Sicherheitslücke im eAusweis erfordert sofortige PIN Änderung

  1. Februar 2024: Ein Sicherheitsforscher mit dem Pseudonym CtrlAlt berichtet auf Medium eine kritische Sicherheitslücke im eAusweis gefunden zu haben, die sofortiges Handeln von Usern erfordert. Es handelt es sich dabei um die Sicherheitslücke CVE-2024-23674, die speziell den deutschen elektronischen Ausweis (eAusweis) betrifft. Diese Lücke ermöglicht den Diebstahl der Authentifizierung durch EID per Deeplink. Betroffen sind alle Personen, die einen solchen eAusweis besitzen.
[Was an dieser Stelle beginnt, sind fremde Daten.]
(* ===== verification/Prelude.v ===== *)
(** * MediBuddy crypto dashboard: a verification of its data layer, components and views

    The repository is a React dashboard over the CoinGecko REST API.  Its
    parts, leaf first, and how they interact:

    - [services/httpClient.js] ([createApiError], [createHttpClient] with
      [buildUrl], [makeRequest], [get]): builds the URL and headers, races
      [fetch] against an abort timer of [REQUEST_TIMEOUT] and classifies
      the outcome into a value or an [ApiError] with one of six codes;
    - [services/cacheService.js] ([createCacheService]): a TTL cache on a
      JS [Map] with [get], [set], [delete], [clear], [isExpired],
      [getStats], [cleanup];
    - [services/coinGeckoService.js]: the adapters ([adaptCoinFromApi],
      [adaptTrendingCoinFromApi] and their array versions) and the gateway
      [createCoinGeckoService], whose operations look the key up in the
      cache, otherwise call the HTTP client, adapt, store and return;
      [getTopGainers]/[getTopLosers]/[getHighestVolume] post-process a
      listing; [searchCoins] filters a pool;
    - [constants/api.js]: the configuration read from the environment;
    - [components/HighlightsSection]: [fetchHighlights] issues four gateway
      calls under [Promise.allSettled] and degrades per field;
    - [components/CoinTable]: the paginated, sortable, searchable listing
      over the gateway ([fetchCoins], its handlers and effects, the
      debounced search);
    - [components/CoinDetailModal]: [fetchCoinDetails] and the modal it
      renders from a coin and its details;
    - [App.js]: the selected coin, set by a click in the highlights or the
      table, which mounts the modal;
    - [utils/formatters.js]: number formatting and [debounce].
    Each of the three components creates its own gateway instance, hence
    its own cache (a finding of the manifest).

    ** Files, in dependency order, and what they model

    - [Prelude] (this file): the [result] error monad for every fallible
      operation (a JS exception is an [Err]) with its notations in
      [medi_scope] ([res_bind], written [x ←? m ; k], also threads the
      [None] of a value outside the model, as the views use it), the
      [medi] hint and [medi_rw] rewrite databases, the
      tactics [invc] and [res_simpl], and the generic lemmas on lists,
      [map_res]/[filter_res] (an [Array.prototype.map]/[filter] whose
      callback may throw) and folds up to permutation.
    - [JsMap]: a JS [Map] as an insertion-ordered association list
      ([Map_get], [Map_set], [Map_delete], [Map_keys], [Map_size]) with its
      invariant (no duplicate key), its refinement of stdpp's [gmap]
      ([to_gmap]) and the setoid [Map_equiv] with [Proper] instances.
    - [Config]: [API_CONFIG], [API_ENDPOINTS] and the constants over an
      explicit [env] (the part of [process.env] the code reads).
    - [Cache]: Section [Cache] is [createCacheService] over [JsMap]; the
      clock [Date.now()] is the argument [now]; [cache_exec] runs one call
      of the returned interface.  Section [Spec] is the abstract TTL map
      ([spec_exec] over a [gmap] of value and expiry instant).
    - [JsValue]: parsed JSON (an object keeps the last of duplicate
      keys, as [JSON.parse] does), [undefined] as [None], [ToBoolean],
      the emptiness of [ToString] (an [Error]'s [message] is the
      [ToString] of its argument), property reads with their [TypeError], Latin-1 [toLowerCase], [trim],
      [includes], and [StringToNumber]/[ToNumber] (decimal, exponent,
      [Infinity], hexadecimal, octal and binary literals).
    - [Adapters], [Search]: the adapters and [searchCoins].
    - [HttpClient]: [buildUrl] (with the form encoding of
      [URLSearchParams]), the headers, and [classify]: the network is an
      input event (latency and outcome), the abort timer wins when
      [REQUEST_TIMEOUT <= latency]; [get], [post], [put] and [delete]
      with their method and body.
    - [Gateway]: every async operation is split at its [await] into
      [begin_op] (the cache lookup) and [finish_op] (classification,
      adaptation, [cache.set] at the completion instant); [run_op] and
      [run_call] compose them; cache keys use a model of [JSON.stringify].
    - [Highlights]: [fetchHighlights] with the four calls started at one
      instant and completed in any order given by a [schedule].
    - [Debounce]: [debounce] as a timer machine over calls and expiries.
    - [Formatters]: [toFixed], the en-US patterns of
      [Intl.NumberFormat], [formatCurrency], [formatPercentage],
      [formatMarketCap].
    - [ParseInt]: [parseInt] (ECMA-262 19.2.5) and the two counts of the
      configuration, [COINS_PER_PAGE] and [HIGHLIGHTS_COUNT].
    - [NumberFormat]: [formatNumber]: the option spread, the fraction-digit
      options of the [Intl.NumberFormat] constructor with its [RangeError],
      and the [catch] through [Number::toString].
    - [Dates]: [formatDate] and [formatTimeAgo] in a Section whose
      parameters are [Date.parse] and the printing of a valid time by
      [Intl.DateTimeFormat]; [new Date] with [TimeClip]; each [try] with
      its [catch] ([try_catch]).
    - [HighlightsView]: the render of the section ([render_highlights],
      [HighlightCard], [CoinItem]) and its mount effect and retry button as a machine
      ([hl_step]) whose retry exists only in the error state.
    - [CoinTable]: the table's hooks, the gateway cache, the loads in
      flight and the debounced search functions as a machine ([tb_step])
      over the mount, the sort select, the page buttons, the retry button,
      the search box, load completions and timer expiries.  React's
      semantics are written out: the updates after an [await] are batched
      into one render; the effects run in declaration order after the
      commit; [useMemo] makes a new debounced function (with its own
      timer) exactly when [coins] becomes another array, which the model
      tracks by allocation ids ([heap], [coins_obj]); an event is possible
      only on a control the current render shows ([tb_handle]); timers
      expire in deadline order, the oldest first on a tie.
    - [CoinTableView]: the render of the table ([CoinRow], [Pagination],
      the empty state); a row whose cell throws makes the render throw.
    - [CoinDetail]: [fetchCoinDetails] as a machine, the whole render of
      the modal ([render_modal], with [formatDate] a parameter of the
      Section [ModalView]), the all-time-low line, the description
      stripped of tags, and the regular expression of line 207 as the
      relation [replace_all_tags].
    - [App]: [selectedCoin] with the modal it mounts; clicks on rows and
      highlight items, closing by the button or the Escape key, the
      modal's load and retry, the loads of closed modals completing into
      the modal's cache, and the document state of the modal's Escape
      effect (its [keydown] listeners and the body's overflow) with its
      cleanup ([app_step]).

    ** The theorems (claim ids of the manifest)

    - The cache: freshness, expiry with eviction, never stale (C1-C3);
      refinement of the abstract TTL map by every interface call (C4).
    - The request executor: every failure is a typed [ApiError] (C5);
      timeout and rate limit (C6, C7).
    - The gateway: a repeated call within the TTL is a hit without request
      (C8); failures store nothing (C9); the kind of every stored value
      matches its key family in every reachable cache (C21).
    - The adapters and search (C15, C16, C28).
    - The orchestrator: partial failure (C10); the outcome
      and the cache's entries do not depend on the completion order (C12);
      a coin whose 24h change is a string makes the render of the whole
      section throw, and the gainers filter lets such a coin in (C14); in
      every reachable state the section's error is the aggregate error,
      with no data beside it, since the slice of the trending list never
      throws (C22).
    - The formatters: [formatPercentage] prints a signed numeral that reads
      back within half a unit of its last place (C31); [formatMarketCap]
      tiers (C32) and its rounding past a tier boundary (C33);
      [formatNumber] with only a minimum of fraction digits always falls
      back to [value.toString()] (C24); for a date at least a minute old
      [formatTimeAgo] equals a one-division reference (C18), a date in the
      future reads ['Just now'] (C19), and an unparseable date reads
      ['Just now'] where [formatDate] reaches its [catch] (C13).
    - The configuration: a count written as [String(n)] reads back as
      [n] (C23).
    - [debounce]: a burst fires exactly once (C35).
    - The coin table: in every reachable state pages stay in range (C36)
      and [coins], [filteredCoins] and the cache are well typed (C27); a
      shown, enabled page button always loads its page (C25); once no
      search timer is armed the table shows the search of the current
      query over the current coins (C30); in every reachable state the
      expiry of the first debounced function, which closes over the
      initial empty array, empties [filteredCoins] whatever [coins] holds
      (C17); a sort change sends the same request twice (C37); a
      successful load sets its own listing and page whatever the sort
      order and clears [loading] with other loads in flight (C38); a coin whose
      24h change is a string makes the render throw (C26).
    - The detail modal and the shell: the all-time-low line prints [++]
      (C39); the injected description never contains a complete tag (C40)
      (lemma [strip_tags_regex] shows the scan is the global regex
      replace); a coin without an id shows the spinner until the modal is
      closed (C20); reopening a coin within 30 s of a successful load is a
      cache hit without request (C29); a
      trending coin's modal prints [+NaN%] and [N/A] (C34); in every
      reachable state the open modal, and only it, has its Escape
      listener on [document], and the body scrolls exactly when no modal
      is open (C11).

    ** Bounds and fuel

    Clock values, TTLs, HTTP statuses and pages are integers ([Z]), all
    far below 2^53 in the code's use, so no JS rounding applies to them.
    JSON numbers are exact rationals ([Q]); the binary64 rounding of the
    parser and of division is not modelled, and [toFixed] of a value of
    magnitude 10^21 or more (which prints shortest binary64 digits) is
    [None].  The only fuel is in the printing of integers
    ([JsValue.pos_digits], [Formatters.group_digits]): one step per bit of
    the number, enough since each step divides by 10 (or 1000); lemma
    [Formatters.pos_digits_spec] proves the digits are exact with it, and
    lemma [Formatters.grouped_terminates] proves [grouped] equal to
    [group_wf], the same loop by well-founded recursion (Equations).  [parseInt] is exact up to
    [2^53] and [None] beyond (binary64 rounding); [Number::toString] is
    modelled on integers up to [2^53] and on decimals of at most 15
    significant digits and 6 places, where the shortest round-trip digits
    are the decimal's own; [formatTimeAgo]'s binary64 divisions equal the
    integer ones for [|now - date| <= 8 * 10^15] ms, and the model is
    [None] beyond.  Traces ([tb_run], [app_run],
    [deb_run]) are lists of events, so every run is finite.

    ** What is not modelled, and why

    - Markup: class names, icons, static text, the image [onError]
      fallbacks; views keep the values and attributes computed from data.
    - The static components ([Header], [Footer], the loading spinners and
      skeleton, the error and empty states): markup with no data but the
      error's title and message, which the views keep.
    - Logging and [window.scrollTo]: no effect on the program's state.
    - The URL parser's normalisation of [BASE_URL]: the prefixes built by
      the code are already normal.
    - [Date.parse] beyond ISO strings and [Intl.DateTimeFormat]'s text
      are implementation-, locale- and time-zone dependent: parameters of
      [Dates]; the modal's render takes [formatDate] as a parameter.
    - Options of [Intl.NumberFormat] other than the fraction digits, and
      [toString] of arrays, give [None].
    - A [coin.id] that is an array, or a number [Number::toString]
      prints in exponent form, interpolated into the details key and
      URL: [fetchCoinDetails] is [None] on it (other ids are printed by
      their [ToString]); React's rendering of an object child (which
      throws): the views keep such values as JS values.
    - Strings are Latin-1 byte strings: characters beyond U+00FF and the
      UTF-16 code units of [slice] are not modelled. *)

From stdpp Require Export base list sets.
#[local] Set Warnings "-clear-no-such-hyp".
From Stdlib Require Export ZArith Lia.

Declare Scope medi_scope.
Delimit Scope medi_scope with medi.
(* ===== verification/Config.v ===== *)
(** * Configuration: [src/src/constants/api.js]

    [API_CONFIG] reads two environment variables; [process.env.X || d]
    falls back to [d] when the variable is unset or the empty string
    (both falsy).  The endpoint table and the default currency are plain
    constants.  [COINS_PER_PAGE] and [HIGHLIGHTS_COUNT] are computed by
    [parseInt], which needs the numerals of [JsValue]: they are defined in
    [ParseInt] over the same [env].  No other module reads them (the table
    hard-codes 50 and the highlights hard-code 5).  [SUPPORTED_CURRENCIES]
    and [ORDER_OPTIONS] are constants no module reads; [ORDER_OPTIONS] is
    kept to compare it with the orders the table's select offers. *)

From S2P Require Import Prelude.
From stdpp Require Export strings.
From Stdlib Require Export String.

Open Scope string_scope.

(** The part of [process.env] the configuration reads. *)
Record env := mk_env {
  REACT_APP_COINGECKO_API_BASE_URL : option string;
  REACT_APP_COINGECKO_API_KEY : option string;
  REACT_APP_COINS_PER_PAGE : option string;
  REACT_APP_HIGHLIGHTS_COUNT : option string;
}.

Record api_config := mk_api_config {
  BASE_URL : string;
  API_KEY : option string;
  REQUEST_TIMEOUT : Z;
  CACHE_DURATION : Z;
}.

(** [a || b] on an optional string: [undefined] and [""] are falsy. *)
Definition or_default (o : option string) (d : string) : string :=
  match o with
  | Some s => if String.eqb s "" then d else s
  | None => d
  end.

Definition API_CONFIG (e : env) : api_config := {|
  BASE_URL := or_default (REACT_APP_COINGECKO_API_BASE_URL e) "https://api.coingecko.com/api/v3";
  API_KEY := REACT_APP_COINGECKO_API_KEY e;
  REQUEST_TIMEOUT := 10000;
  CACHE_DURATION := 60000;
|}.

Definition COINS_MARKETS : string := "/coins/markets".
Definition TRENDING : string := "/search/trending".
Definition COIN_DETAIL (id : string) : string := "/coins/" ++ id.

Definition SUPPORTED_CURRENCIES : list string := ["usd"; "eur"; "btc"].
Definition DEFAULT_CURRENCY : string := "usd".

Definition ORDER_OPTIONS : list string :=
  ["market_cap_desc"; "market_cap_asc"; "volume_desc"; "volume_asc"; "id_asc"; "id_desc";
   "price_asc"; "price_desc"; "percent_change_24h_asc"; "percent_change_24h_desc"].

(** The environment of a build with no variables set. *)
Definition empty_env : env := mk_env None None None None.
Da es vonseiten der Nutzer keine direkte Möglichkeit gibt, diese Sicherheitslücke zu schließen, sind die empfohlenen Maßnahmen präventiver Natur. Dazu gehören das Ändern der PIN in eine längere und komplexere Kombination, die Nutzung des eAusweises nur in sicheren Umgebungen und die Aufmerksamkeit für ungewöhnliche Aktivitäten, die auf einen Missbrauch hindeuten könnten. Diese Empfehlungen zielen darauf ab, das Risiko eines erfolgreichen Angriffs zu minimieren, während die verantwortlichen Stellen an einer Behebung der Schwachstelle arbeiten. Fraglich ist jedoch, ob diese vor einem Angriff schützen. Denn der von CtrlAlt skizzierte Angriff erfolgt über andere Apps, die mit bösartigen Code infiziert wurden und die eAusweis Funktion missbrauchen. Man sollte daher vorsichtig sein, und nur vertrauenswürdigen Apps das Login per eAusweis erlauben.